Keisha Toms: Studying “Marginalized” Peoples

B.A., January 2005, Cross Cultural Studies
Keisha Toms

  • Institute for International Public Policy Fellow
  • Thurgood Marshall Scholar
  • All American Scholar Award
  • Silver Medal, Egyptian University Athletics, Women’s Basketball, American University in Cairo
  • NCAA Leading National Rebounder, Division III, Women’s Basketball
  • CUNY All Star Team, Women’s Basketball, Medgar Evers College
  • Dean’s List
  • Fulbright Fellow

Keisha Toms entered the CUNY BA/BS Program in the spring of 2002 and received a $65,000 Fellowship from the Institute for International Public Policy Fellow in 2003. As an IIPP Fellow, she studied at CUNY and Clark Atlanta University, and she traveled to Egypt and studied Arabic and Anthropology at American University in Cairo (AUC).

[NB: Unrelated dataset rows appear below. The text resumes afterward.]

Lemma settled_toggle_offline_mode shown self f :
  UI.settled shown self -> UI.settled shown (UI.toggle_offline_mode self f).
Proof.
  intros (Hp & Hu & Hw & Hl). unfold UI.toggle_offline_mode.
  destruct (Converter.exchange_rate_provider (UI.converter self)) as [p|p];
    (split; [exact Hp|]; split; [exact Hu|]; split; [|exact Hl]);
    cbn [UI.window UI.set_window UI.set_update_label UI.set_status UI.set_converter];
    rewrite Hw; [apply retitle_offline | apply retitle_online].
Qed.

Lemma settled_handle shown self f ev :
  UI.settled shown self ->
  UI.settled (shown && negb (UI.edits_panel ev)) (fst (UI.handle self f ev)).
Proof.
  intros H.
  assert (H' : UI.edits_panel ev = false -> UI.settled shown (fst (UI.handle self f ev))).
  { intros Hev. pose proof H as (Hp & Hu & Hw & Hl).
    destruct ev as [text now|text now|text|text|lines|i now|i now| | | | |now net w];
      try discriminate Hev; cbn [UI.handle fst].
    - unfold UI.on_amount1_change. cbn [UI.updating_from_code UI.set_amount1].
      rewrite Hu. apply settled_update_conversion. repeat split; assumption.
    - unfold UI.on_amount2_change. cbn [UI.updating_from_code UI.set_amount2].
      rewrite Hu. apply settled_update_conversion. repeat split; assumption.
    - repeat split; assumption.
    - repeat split; assumption.
    - apply settled_update_conversion. repeat split; assumption.
    - apply settled_update_conversion. repeat split; assumption.
    - repeat split; assumption.
    - repeat split; assumption.
    - split; [intros _; reflexivity|]. repeat split; try assumption. simpl. lia.
    - now apply settled_toggle_offline_mode.
    - now apply settled_refresh_rates. }
  destruct (UI.edits_panel ev) eqn:Hev.
  - rewrite andb_false_r. destruct ev; try discriminate Hev.
    destruct H as (_ & Hu & Hw & Hl). cbn [UI.handle fst].
    split; [discriminate|]. repeat split; assumption.
  - rewrite andb_true_r. now apply H'.
Qed.
(** * dev-quote-bot: the daily quote pipeline of [src/index.js]

    A shallow embedding of the bot's four functions ([buildPrompt],
    [generateQuote], [fetchClickUpContext], [postDailyQuote]) together with
    the JavaScript built-ins they lean on, followed by the properties the
    specification states about them.

    Conventions.
    - A JavaScript string is a [string] holding the UTF-8 bytes of its text
      (well-formed Unicode is assumed; UTF-8 is self-synchronising, so literal
      substring search agrees with the search over UTF-16 code units).
    - [undefined] is [None] in an [option]; [null] is the JSON value [JNull].
    - Every effect (HTTP call, timer, console line, Discord call) is an event
      of the run; what the outside world answers is read from a [world]. *)

From Stdlib Require Import String Ascii List ZArith NArith Lia Bool Arith.
From Stdlib Require Import DecimalString.
Import ListNotations.
Open Scope string_scope.
Set Warnings "-register-all".

(* ================================================================= *)
(** ** JavaScript built-ins *)

Module JS.

(** The line feed written [\n] in the source, and the double quote. *)
Definition LF : string := String "010"%char EmptyString.
Definition DQ : string := String "034"%char EmptyString.

(** *** Strings *)

Fixpoint drop (n : nat) (s : string) : string :=
  match n, s with
  | O, _ => s
  | S _, EmptyString => EmptyString
  | S k, String _ r => drop k r
  end.

Fixpoint rev_onto (s acc : string) : string :=
  match s with
  | EmptyString => acc
  | String c r => rev_onto r (String c acc)
  end.

Definition rev (s : string) : string := rev_onto s EmptyString.

(** [s.split(t)] for a non-empty separator: the pieces between successive
    matches of [t], found left to right, a match never overlapping the one
    before it.  [skip] counts the bytes of the current match still to pass. *)
Fixpoint split_go (t : string) (skip : nat) (acc : string) (s : string)
  : list string :=
  match s with
  | EmptyString => [acc]
  | String c r =>
      match skip with
      | S k => split_go t k acc r
      | O =>
          if String.prefix t s
          then acc :: split_go t (String.length t - 1) EmptyString r
          else split_go t 0 (acc ++ String c EmptyString) r
      end
  end.

(** With the empty separator [split] cuts between all code units. *)
Fixpoint units (s : string) : list string :=
  match s with
  | EmptyString => []
  | String c r => String c EmptyString :: units r
  end.

Definition split (t s : string) : list string :=
  match t with
  | EmptyString => units s
  | String _ _ => split_go t 0 EmptyString s
  end.

(** [xs.join(sep)] on an array of strings. *)
Definition join (sep : string) (xs : list string) : string :=
  String.concat sep xs.

(** *** White space, as [String.prototype.trim] and [Number] see it

    WhiteSpace and LineTerminator of ECMA-262: TAB, LF, VT, FF, CR, SP,
    U+00A0, U+1680, U+2000..U+200A, U+2028, U+2029, U+202F, U+205F, U+3000
    and U+FEFF, here in their UTF-8 encodings. *)
Definition ws1 (x : nat) : bool :=
  (((9 <=? x) && (x <=? 13)) || (x =? 32))%nat.

Definition ws2 (x y : nat) : bool := ((x =? 194) && (y =? 160))%nat.

Definition ws3 (x y z : nat) : bool :=
  (((x =? 225) && (y =? 154) && (z =? 128))
  || ((x =? 226) && (y =? 128)
        && (((128 <=? z) && (z <=? 138)) || (z =? 168) || (z =? 169) || (z =? 175)))
  || ((x =? 226) && (y =? 129) && (z =? 159))
  || ((x =? 227) && (y =? 128) && (z =? 128))
  || ((x =? 239) && (y =? 187) && (z =? 191)))%nat.

(** Number of bytes of the white-space character [s] starts with, 0 if none. *)
Definition ws_len (s : string) : nat :=
  match s with
  | String a (String b (String c _)) =>
      if ws1 (nat_of_ascii a) then 1
      else if ws2 (nat_of_ascii a) (nat_of_ascii b) then 2
      else if ws3 (nat_of_ascii a) (nat_of_ascii b) (nat_of_ascii c) then 3
      else 0
  | String a (String b EmptyString) =>
      if ws1 (nat_of_ascii a) then 1
      else if ws2 (nat_of_ascii a) (nat_of_ascii b) then 2
      else 0
  | String a EmptyString => if ws1 (nat_of_ascii a) then 1 else 0
  | EmptyString => 0
  end.

(** The same for the character [s] ends with, [s] given back to front. *)
Definition ws_len_rev (s : string) : nat :=
  match s with
  | String c (String b (String a _)) =>
      if ws1 (nat_of_ascii c) then 1
      else if ws2 (nat_of_ascii b) (nat_of_ascii c) then 2
      else if ws3 (nat_of_ascii a) (nat_of_ascii b) (nat_of_ascii c) then 3
      else 0
  | String c (String b EmptyString) =>
      if ws1 (nat_of_ascii c) then 1
      else if ws2 (nat_of_ascii b) (nat_of_ascii c) then 2
      else 0
  | String c EmptyString => if ws1 (nat_of_ascii c) then 1 else 0
  | EmptyString => 0
  end.

Fixpoint strip (len : string -> nat) (fuel : nat) (s : string) : string :=
  match fuel with
  | O => s
  | S fuel' =>
      match len s with
      | O => s
      | S k => strip len fuel' (drop (S k) s)
      end
  end.

Definition trimStart (s : string) : string :=
  strip ws_len (String.length s) s.

Definition trimEnd (s : string) : string :=
  rev (strip ws_len_rev (String.length s) (rev s)).

Definition trim (s : string) : string := trimEnd (trimStart s).

(** *** Values read from a JSON body

    A number is carried by the text [Number.prototype.toString] gives for it,
    which is all this program asks of one: its truth value ([0] and [-0] both
    print as 0) and its place in a template literal. *)
Inductive json : Type :=
| JNull
| JBool (b : bool)
| JNum (text : string)
| JStr (s : string)
| JArr (items : list json)
| JObj (fields : list (string * json)).

(** ToBoolean. *)
Definition truthy (v : json) : bool :=
  match v with
  | JNull => false
  | JBool b => b
  | JNum t => negb (t =? "0")
  | JStr s => negb (s =? "")
  | JArr _ | JObj _ => true
  end.
(** The three loops do not read a cell alike. In the dispatch of a row, a
    cell of a registry column that is not a list is read as no record at
    all: the builder is
    called on the empty list and gives the graph back. The two later passes
    do not recover that widely. The interaction pass reads only [None] as
    no record, the drug-disease pass only a float ([NaN] among them); any
    other scalar there, but for the empty string, raises [TypeError]. *)
Theorem cells_that_are_not_lists :
  (forall kb row gene g cell,
     kb ∈ func_dict hash -> row !! kb.1 = Some cell ->
     (forall l, cell <> VList l) ->
     dispatch row gene g kb = Ok g) /\
  (forall st row gene,
     row !! "stringdb" = Some (VScalar SNone) ->
     l_gene_node_label st.2 = Some gene ->
     ppi_row hash st row = Ok (st.1, mkLocals (Some row) (Some gene))) /\
  (forall st row identifier cell,
     row !! "identifier" = Some identifier ->
     row !! "drug_diseases" = Some cell -> is_float cell = true ->
     drug_disease_row hash st row
       = Ok (st.1, mkLocals (Some row) (l_gene_node_label st.2))) /\
  (forall st row gene s,
     row !! "stringdb" = Some (VScalar s) -> s <> SNone -> s <> SStr "" ->
     l_gene_node_label st.2 = Some gene ->
     ppi_row hash st row = Err TypeError) /\
  (forall st row identifier s,
     row !! "identifier" = Some identifier ->
     row !! "drug_diseases" = Some (VScalar s) ->
     is_float (VScalar s) = false -> s <> SStr "" ->
     drug_disease_row hash st row = Err TypeError).
Proof.
  split; [|split; [|split; [|split]]].
  - intros kb row gene g cell Hkb Hcell Hlist. unfold dispatch, row_contains.
    rewrite bool_decide_eq_true_2 by (rewrite Hcell; eauto).
    unfold row_getitem. rewrite Hcell. cbn [mbind result_bind bind].
    unfold json_roundtrip. destruct cell as [s|l|d].
    + by apply builder_no_records.
    + by destruct (Hlist l).
    + by apply builder_no_records.
  - intros st row gene Hcell Hgene. unfold ppi_row, row_getitem.
    rewrite Hcell, Hgene. done.
  - intros st row identifier cell Hid Hcell Hfloat.
    unfold drug_disease_row, row_getitem. rewrite Hid, Hcell.
    cbn [mbind result_bind bind]. unfold json_roundtrip. rewrite Hfloat. done.
  - intros st row gene s Hcell Hnone Hempty Hgene. unfold ppi_row, row_getitem.
    rewrite Hcell, Hgene. cbn [mbind result_bind bind read_local].
    unfold json_roundtrip. destruct s as [| | | | |s']; try done.
    cbn [is_None records_of_iterable mbind result_bind bind].
    destruct (decide (s' = "")) as [->|]; done.
  - intros st row identifier s Hid Hcell Hfloat Hempty.
    unfold drug_disease_row, row_getitem. rewrite Hid, Hcell.
    cbn [mbind result_bind bind]. unfold json_roundtrip. rewrite Hfloat.
    destruct s as [| | | | |s']; try done.
    cbn [records_of_iterable mbind result_bind bind].
    destruct (decide (s' = "")) as [->|]; done.
Qed.

End Cells.

(** ** The drug-disease pass *)

Lemma foldM_establishes {A B} (Q : B -> A -> Prop) (f : A -> B -> result A)
    (xs : list B) (a a' : A) :
  (forall a x a', f a x = Ok a' -> Q x a') ->
  (forall a x a' y, f a x = Ok a' -> Q y a -> Q y a') ->
  foldM f a xs = Ok a' -> forall x, x ∈ xs -> Q x a'.
Proof.
  intros Hest Hkeep. revert a. induction xs as [|x0 xs IH]; intros a H x Hx.
  - by apply elem_of_nil in Hx.
  - rewrite foldM_cons in H. apply mbind_Ok in H as (a1 & H1 & H).
    apply elem_of_cons in Hx as [->|Hx]; [|by eapply IH].
    eapply (foldM_invariant (Q x0)); [|by eapply Hest|exact H].
    intros ? ? ? _ ? ?. by eapply Hkeep.
Qed.

Section Reindex.

Implicit Types (row : Row) (cols : list string) (c : string).

(** Reindexing fills the columns a row lacks and keeps the cells it has. *)
Lemma reindex_lookup_Some cols row c (x : value) :
  row !! c = Some x -> reindex cols row !! c = Some x.
Proof.
  intros Hc. induction cols as [|c' cols IH]; simpl; [done|].
  destruct (row_contains (reindex cols row) c') eqn:Hrc; [done|].
  destruct (decide (c' = c)) as [->|Hne].
  - unfold row_contains in Hrc. apply bool_decide_eq_false in Hrc.
    destruct Hrc. rewrite IH. eauto.
  - by rewrite lookup_insert_ne.
Qed.

Lemma select_rows df sel df' :
  select df sel = Ok df' ->
  rows df' = (fun row : Row => filter (fun kv => kv.1 ∈ sel) row) <$> rows df.
Proof.
  unfold select.
  destruct (List.filter _ sel); [by intros [= <-]|done].
Qed.

Lemma select_lookup (sel : list string) row c :
  c ∈ sel -> filter (fun kv : string * value => kv.1 ∈ sel) row !! c = row !! c.
Proof.
  intros Hc. rewrite map_lookup_filter. destruct (row !! c) as [x|]; [|done].
  simpl. by rewrite option_guard_True.
Qed.

(** The rows of the table the third pass goes through: the rows of the gene
    table, then the rows of the drug-disease table, each with the
    identifier and the records it had. *)
Lemma appended_rows fuse_df dd sel r :
  select dd ["identifier"; "drug_diseases"] = Ok sel ->
  r ∈ rows fuse_df ++ rows dd ->
  exists r', r' ∈ rows (concat fuse_df sel) /\
    (forall x, r !! "identifier" = Some x -> r' !! "identifier" = Some x) /\
    (forall x, r !! "drug_diseases" = Some x -> r' !! "drug_diseases" = Some x).
Proof.
  intros Hsel Hr. unfold concat. cbv zeta. simpl.
  set (cols := columns fuse_df ++ _).
  apply elem_of_app in Hr as [Hr|Hr].
  - exists (reindex cols r). split.
    + apply elem_of_app. left. by apply list_elem_of_fmap_2.
    + split; intros x Hx; by apply reindex_lookup_Some.
  - exists (reindex cols
              (filter (fun kv => kv.1 ∈ ["identifier"; "drug_diseases"]) r)).
    split.
    + apply elem_of_app. right. apply list_elem_of_fmap_2.
      rewrite (select_rows _ _ _ Hsel).
      by apply (list_elem_of_fmap_2
                  (fun row : Row =>
                     filter (fun kv => kv.1 ∈ ["identifier"; "drug_diseases"]) row)).
    + split; intros x Hx; apply reindex_lookup_Some;
        rewrite select_lookup; first [done|set_solver].
Qed.

End Reindex.

Section ThirdPass.

Context (hash : attrs -> Z).

Implicit Types (g : Graph) (st : Graph * locals) (gene umls : scalar).

Lemma same_or_first_edge_refl g : same_or_first_edge g g.
Proof. intros u v. by left. Qed.

Lemma same_or_first_edge_trans g1 g2 g3 :
  same_or_first_edge g1 g2 -> same_or_first_edge g2 g3 ->
  same_or_first_edge g1 g3.
Proof.
  intros H12 H23 u v. destruct (H12 u v) as [H|[H [d Hd]]].
  - rewrite <- H. apply H23.
  - right. split; [done|]. exists d.
    destruct (H23 u v) as [H'|[H' _]]; congruence.
Qed.

Lemma add_edge_first g u v d g' :
  has_edge g u v = false -> add_edge g u v d = Ok g' ->
  same_or_first_edge g g'.
Proof.
  intros Hno Hadd u' v'. apply has_edge_false in Hno.
  destruct (decide ((u', v') = (u, v))) as [[= -> ->]|Hne].
  - right. split; [done|]. exists d.
    rewrite (add_edge_get_eq _ _ _ _ _ Hadd), Hno. done.
  - left. by apply (add_edge_get_ne _ _ _ _ _ _ _ Hadd).
Qed.

(** What the builder leaves behind, for a hashable gene label. *)
Lemma add_drug_disease_subgraph_links gene recs g g' :
  add_drug_disease_subgraph hash g (VScalar gene) recs = Ok g' ->
  (forall rec umls, rec ∈ recs -> rec !! "umls" = Some umls ->
     has_edge g' umls gene = true) /\
  (forall u v, has_edge g u v = true -> has_edge g' u v = true) /\
  same_or_first_edge g g'.
Proof.
  revert g. induction recs as [|rec rest IH]; intros g H.
  - injection H as <-. split; [|split].
    + intros rec umls Hrec. by apply elem_of_nil in Hrec.
    + done.
    + apply same_or_first_edge_refl.
  - destruct (rec !! "umls") as [umls|] eqn:Humls.
    + rewrite (drug_disease_step _ _ _ _ _ _ Humls) in H.
      apply mbind_Ok in H as (g1 & Hg1 & H).
      destruct (IH _ H) as (Hlinks & Hmono & Hrel).
      assert (has_edge g1 umls gene = true /\
              (forall u v, has_edge g u v = true -> has_edge g1 u v = true) /\
              same_or_first_edge g g1) as (Hnow & Hmono1 & Hrel1).
      { destruct (has_edge g umls gene) eqn:Hhas.
        - injection Hg1 as <-. split; [done|]. split; [done|].
          apply same_or_first_edge_refl.
        - split; [|split].
          + apply has_edge_true. rewrite (add_edge_get_eq _ _ _ _ _ Hg1). eauto.
          + intros u v. by apply (add_edge_has_edge _ _ _ _ _ _ _ Hg1).
          + by eapply add_edge_first. }
      split; [|split].
      * intros rec' umls' [->|Hrec]%elem_of_cons Hu.
        -- rewrite Humls in Hu. injection Hu as <-. by apply Hmono.
        -- by eapply Hlinks.
      * intros u v Huv. by apply Hmono, Hmono1.
      * by eapply same_or_first_edge_trans.
    + unfold add_drug_disease_subgraph in H. rewrite foldM_cons in H.
      unfold getitem in H. by rewrite Humls in H.
Qed.

(** With a label that cannot be hashed the builder gets nowhere. *)
Lemma add_drug_disease_subgraph_unhashable (label : value) recs g g' :
  (forall s, label <> VScalar s) ->
  add_drug_disease_subgraph hash g label recs = Ok g' -> g' = g.
Proof.
  intros Hgene H. destruct recs as [|rec rest]; [by injection H as <-|].
  unfold add_drug_disease_subgraph in H. rewrite foldM_cons in H.
  apply mbind_Ok in H as (g1 & Hg1 & _). cbv zeta in Hg1.
  apply mbind_Ok in Hg1 as (umls & _ & Hg1).
  destruct label as [s| |]; [by destruct (Hgene s)| |];
    by destruct (decide (umls = SNone)).
Qed.

Lemma drug_disease_row_Ok st row st' :
  drug_disease_row hash st row = Ok st' ->
  exists (label : value) cell recs,
    row !! "identifier" = Some label /\ row !! "drug_diseases" = Some cell /\
    (forall l, cell = VList l -> recs = l) /\
    add_drug_disease_subgraph hash st.1 label recs = Ok st'.1.
Proof.
  unfold drug_disease_row. cbv zeta. intros H.
  apply mbind_Ok in H as (label & Hgene & H).
  apply mbind_Ok in H as (cell & Hcell & H).
  apply mbind_Ok in H as (recs & Hrecs & H).
  apply mbind_Ok in H as (g1 & Hg1 & H). injection H as <-.
  exists label, cell, recs. unfold row_getitem in *.
  destruct (row !! "identifier"); [injection Hgene as ->|done].
  destruct (row !! "drug_diseases"); [injection Hcell as ->|done].
  repeat split; [|done]. intros l ->. unfold json_roundtrip in Hrecs.
  simpl in Hrecs. by injection Hrecs as <-.
Qed.

Lemma drug_disease_row_keeps st row st' :
  drug_disease_row hash st row = Ok st' ->
  (forall u v, has_edge st.1 u v = true -> has_edge st'.1 u v = true) /\
  same_or_first_edge st.1 st'.1.
Proof.
  intros (label & cell & recs & _ & _ & _ & H)%drug_disease_row_Ok.
  destruct label as [s|l|d].
  - by apply add_drug_disease_subgraph_links in H as (_ & ? & ?).
  - apply add_drug_disease_subgraph_unhashable in H as ->; [|done].
    split; [done|apply same_or_first_edge_refl].
  - apply add_drug_disease_subgraph_unhashable in H as ->; [|done].
    split; [done|apply same_or_first_edge_refl].
Qed.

She says she chose Egypt “to investigate the contributions of the now marginalized indigenous Africans who are now living on the outskirts of Egyptian society.” That was followed by the offer of an internship with the Defense Intelligence Agency. Toms took an internship with the America Prepared Campaign, a non-profit organization that promotes terrorism preparedness.

“The CUNY BA Program’s flexibility gave me the freedom to choose courses and design my major,” she said. “I was challenged academically and respected as an older student.”

Toms also captained the Medgar Evers College women’s basketball team and led the nation in rebounding for Division III. She received a silver medal while playing for the AUC women’s basketball team, and was named to the CUNY All Star Team.

Her faculty mentors were Profs. Patricia Canson, Psychology, and Delridge Hunter, Interdisciplinary Studies, at Medgar Evers College. She was accepted to Tufts University’s Fletcher School of Law and Diplomacy and to Columbia University’s School of International and Public Affairs.

Toms graduated with her BA in January 2005 and is currently pursuing research in Yemen through a Fulbright Fellowship. She will begin her graduate studies at Columbia in Fall 2006.

Toms joins the ranks of several other CUNY Baccalaureate students who have won Fulbright Fellowships, including Victor Muallem (London), Stephanie Trudeau (Italy), Cecilie Finkelstein (Norway), and Daisy Rosenblum (Mexico).